⟨
(** * Request-governance stack of the soccer dashboard: a shallow embedding

    The development follows the TypeScript sources of the client-side
    traffic-shaping layer: the token bucket, the two queueing limiters with
    their circuit breakers, the response cache, the request deduplicator,
    the monitor and the error classification of the API client.

    Conventions.
    - [Date.now()] is an explicit argument [now : Z] (milliseconds).
    - JavaScript numbers are IEEE-754 doubles.  In the token bucket and in
      the monitor a number is the rational value of the double, and every
      arithmetic operation of the source rounds its exact result to the
      nearest double, ties to even ([Double.round]); [Math.floor],
      [Math.ceil], [Math.min] and the comparisons are exact.  NaN, the
      infinities and the sign of zero are outside the model.  The backoff
      and retry delays are computed over the rationals.  Counters and
      timestamps are whole numbers below 2^53 and are [Z].
    - Mutation of [this] is explicit state passing: a method returns the
      new object next to its result. *)

From Stdlib Require Import ZArith QArith Qround Qminmax Qpower Qabs List Ascii String Lia Lqa.
From Stdlib Require Import Sorting.Sorted Permutation.
From stdpp Require Import gmap strings.
Import ListNotations.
⟩
■ **What the exercise asks**
An exact copy of all the records above is needed.

■ **Task answer**
(** * Request-governance stack of the soccer dashboard: a shallow embedding

    The development follows the TypeScript sources of the client-side
    traffic-shaping layer: the token bucket, the two queueing limiters with
    their circuit breakers, the response cache, the request deduplicator,
    the monitor and the error classification of the API client.

    Conventions.
    - [Date.now()] is an explicit argument [now : Z] (milliseconds).
    - JavaScript numbers are IEEE-754 doubles.  In the token bucket and in
      the monitor a number is the rational value of the double, and every
      arithmetic operation of the source rounds its exact result to the
      nearest double, ties to even ([Double.round]); [Math.floor],
      [Math.ceil], [Math.min] and the comparisons are exact.  NaN, the
      infinities and the sign of zero are outside the model.  The backoff
      and retry delays are computed over the rationals.  Counters and
      timestamps are whole numbers below 2^53 and are [Z].
    - Mutation of [this] is explicit state passing: a method returns the
      new object next to its result. *)

From Stdlib Require Import ZArith QArith Qround Qminmax Qpower Qabs List Ascii String Lia Lqa.
From Stdlib Require Import Sorting.Sorted Permutation.
From stdpp Require Import gmap strings.
Import ListNotations.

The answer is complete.